Exercise instructions
Once the line with "PyStr full_report)] in" is found in the entries below, print it and each following line exactly, stopping after the line with "unfold bind."; print nothing else.

----

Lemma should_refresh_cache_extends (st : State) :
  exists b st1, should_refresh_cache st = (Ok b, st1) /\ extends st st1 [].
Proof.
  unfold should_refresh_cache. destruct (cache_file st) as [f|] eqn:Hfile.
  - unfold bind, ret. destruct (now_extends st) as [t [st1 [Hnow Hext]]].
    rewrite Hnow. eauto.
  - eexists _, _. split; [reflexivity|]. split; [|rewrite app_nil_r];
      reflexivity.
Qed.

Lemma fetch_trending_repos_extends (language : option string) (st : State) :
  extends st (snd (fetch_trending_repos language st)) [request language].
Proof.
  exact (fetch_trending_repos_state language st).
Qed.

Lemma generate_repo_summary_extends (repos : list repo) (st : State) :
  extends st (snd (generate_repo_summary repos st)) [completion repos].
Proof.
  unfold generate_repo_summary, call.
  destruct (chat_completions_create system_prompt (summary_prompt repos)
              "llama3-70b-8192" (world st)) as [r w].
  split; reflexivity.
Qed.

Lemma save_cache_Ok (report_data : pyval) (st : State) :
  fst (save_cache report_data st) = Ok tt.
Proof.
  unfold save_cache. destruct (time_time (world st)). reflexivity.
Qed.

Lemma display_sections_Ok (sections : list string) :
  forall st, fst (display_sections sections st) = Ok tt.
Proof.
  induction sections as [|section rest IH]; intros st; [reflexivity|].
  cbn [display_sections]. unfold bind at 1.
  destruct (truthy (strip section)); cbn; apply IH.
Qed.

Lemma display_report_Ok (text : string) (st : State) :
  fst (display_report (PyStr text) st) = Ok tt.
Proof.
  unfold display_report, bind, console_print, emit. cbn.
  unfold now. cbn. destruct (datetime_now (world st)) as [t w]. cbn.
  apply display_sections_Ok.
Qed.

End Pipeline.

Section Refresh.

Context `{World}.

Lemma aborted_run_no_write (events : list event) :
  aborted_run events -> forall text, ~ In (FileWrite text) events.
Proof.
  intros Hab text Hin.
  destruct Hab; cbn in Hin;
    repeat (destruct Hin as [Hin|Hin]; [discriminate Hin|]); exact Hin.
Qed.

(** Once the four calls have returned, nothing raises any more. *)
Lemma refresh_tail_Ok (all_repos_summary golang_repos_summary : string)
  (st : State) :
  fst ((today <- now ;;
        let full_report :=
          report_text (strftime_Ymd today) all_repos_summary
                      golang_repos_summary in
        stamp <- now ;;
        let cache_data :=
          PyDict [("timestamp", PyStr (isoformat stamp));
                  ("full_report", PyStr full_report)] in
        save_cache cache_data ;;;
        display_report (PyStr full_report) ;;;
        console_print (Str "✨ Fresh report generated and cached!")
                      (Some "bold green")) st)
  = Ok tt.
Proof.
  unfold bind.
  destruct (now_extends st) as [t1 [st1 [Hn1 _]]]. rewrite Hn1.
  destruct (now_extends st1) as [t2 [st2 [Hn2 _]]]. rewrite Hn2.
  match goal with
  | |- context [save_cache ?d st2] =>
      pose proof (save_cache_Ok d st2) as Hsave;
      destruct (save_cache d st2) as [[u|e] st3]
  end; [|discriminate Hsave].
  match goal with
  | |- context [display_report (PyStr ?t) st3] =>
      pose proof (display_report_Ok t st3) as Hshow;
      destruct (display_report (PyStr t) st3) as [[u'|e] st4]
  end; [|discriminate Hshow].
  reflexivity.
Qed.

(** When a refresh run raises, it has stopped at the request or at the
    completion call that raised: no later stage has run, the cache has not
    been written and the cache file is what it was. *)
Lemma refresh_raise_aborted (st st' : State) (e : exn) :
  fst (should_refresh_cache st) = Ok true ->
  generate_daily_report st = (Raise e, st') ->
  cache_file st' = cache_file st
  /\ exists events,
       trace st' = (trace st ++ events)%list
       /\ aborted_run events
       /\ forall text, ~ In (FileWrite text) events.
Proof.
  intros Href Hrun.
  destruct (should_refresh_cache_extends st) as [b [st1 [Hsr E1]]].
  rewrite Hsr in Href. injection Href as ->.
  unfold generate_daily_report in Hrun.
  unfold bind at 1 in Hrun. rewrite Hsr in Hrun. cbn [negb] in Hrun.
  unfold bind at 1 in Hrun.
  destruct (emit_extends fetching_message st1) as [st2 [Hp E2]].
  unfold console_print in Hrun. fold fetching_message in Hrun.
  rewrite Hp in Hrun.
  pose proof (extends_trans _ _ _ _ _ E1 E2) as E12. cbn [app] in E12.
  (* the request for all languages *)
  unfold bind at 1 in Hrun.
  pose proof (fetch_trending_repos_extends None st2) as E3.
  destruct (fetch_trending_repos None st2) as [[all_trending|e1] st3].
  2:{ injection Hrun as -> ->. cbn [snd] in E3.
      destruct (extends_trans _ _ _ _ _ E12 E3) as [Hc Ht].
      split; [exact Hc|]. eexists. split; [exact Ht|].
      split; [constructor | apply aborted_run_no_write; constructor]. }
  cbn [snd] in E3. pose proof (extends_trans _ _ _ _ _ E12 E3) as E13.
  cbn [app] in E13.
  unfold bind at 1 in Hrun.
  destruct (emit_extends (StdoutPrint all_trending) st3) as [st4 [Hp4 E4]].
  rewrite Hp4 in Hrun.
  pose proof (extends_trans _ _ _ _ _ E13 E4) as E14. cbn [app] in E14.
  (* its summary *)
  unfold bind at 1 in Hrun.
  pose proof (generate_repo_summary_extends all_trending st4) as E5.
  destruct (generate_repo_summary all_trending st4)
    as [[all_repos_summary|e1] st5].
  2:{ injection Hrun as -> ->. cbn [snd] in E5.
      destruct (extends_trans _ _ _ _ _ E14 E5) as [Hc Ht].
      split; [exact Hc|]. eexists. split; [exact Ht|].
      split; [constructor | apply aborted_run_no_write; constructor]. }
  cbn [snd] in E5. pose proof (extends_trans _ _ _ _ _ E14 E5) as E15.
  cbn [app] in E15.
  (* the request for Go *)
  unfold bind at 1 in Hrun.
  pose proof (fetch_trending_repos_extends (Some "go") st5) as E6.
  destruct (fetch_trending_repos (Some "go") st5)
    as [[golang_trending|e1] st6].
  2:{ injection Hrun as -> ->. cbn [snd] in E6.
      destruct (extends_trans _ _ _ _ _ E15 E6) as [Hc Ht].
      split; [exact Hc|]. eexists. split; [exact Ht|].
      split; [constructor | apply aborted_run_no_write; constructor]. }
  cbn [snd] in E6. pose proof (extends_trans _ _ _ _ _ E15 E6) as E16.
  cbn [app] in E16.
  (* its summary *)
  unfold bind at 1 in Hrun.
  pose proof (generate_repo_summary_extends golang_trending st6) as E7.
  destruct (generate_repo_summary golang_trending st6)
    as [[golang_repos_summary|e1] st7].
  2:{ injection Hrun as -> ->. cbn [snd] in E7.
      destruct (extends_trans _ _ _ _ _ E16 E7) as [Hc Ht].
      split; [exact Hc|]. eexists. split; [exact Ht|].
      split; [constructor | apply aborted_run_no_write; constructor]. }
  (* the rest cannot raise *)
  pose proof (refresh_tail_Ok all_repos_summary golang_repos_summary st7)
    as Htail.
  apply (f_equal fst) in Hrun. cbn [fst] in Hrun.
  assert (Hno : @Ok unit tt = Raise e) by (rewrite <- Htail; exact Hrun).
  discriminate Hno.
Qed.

----

Result below
                  ("full_report", PyStr full_report)] in
        save_cache cache_data ;;;
        display_report (PyStr full_report) ;;;
        console_print (Str "✨ Fresh report generated and cached!")
                      (Some "bold green")) st)
  = Ok tt.
Proof.
  unfold bind.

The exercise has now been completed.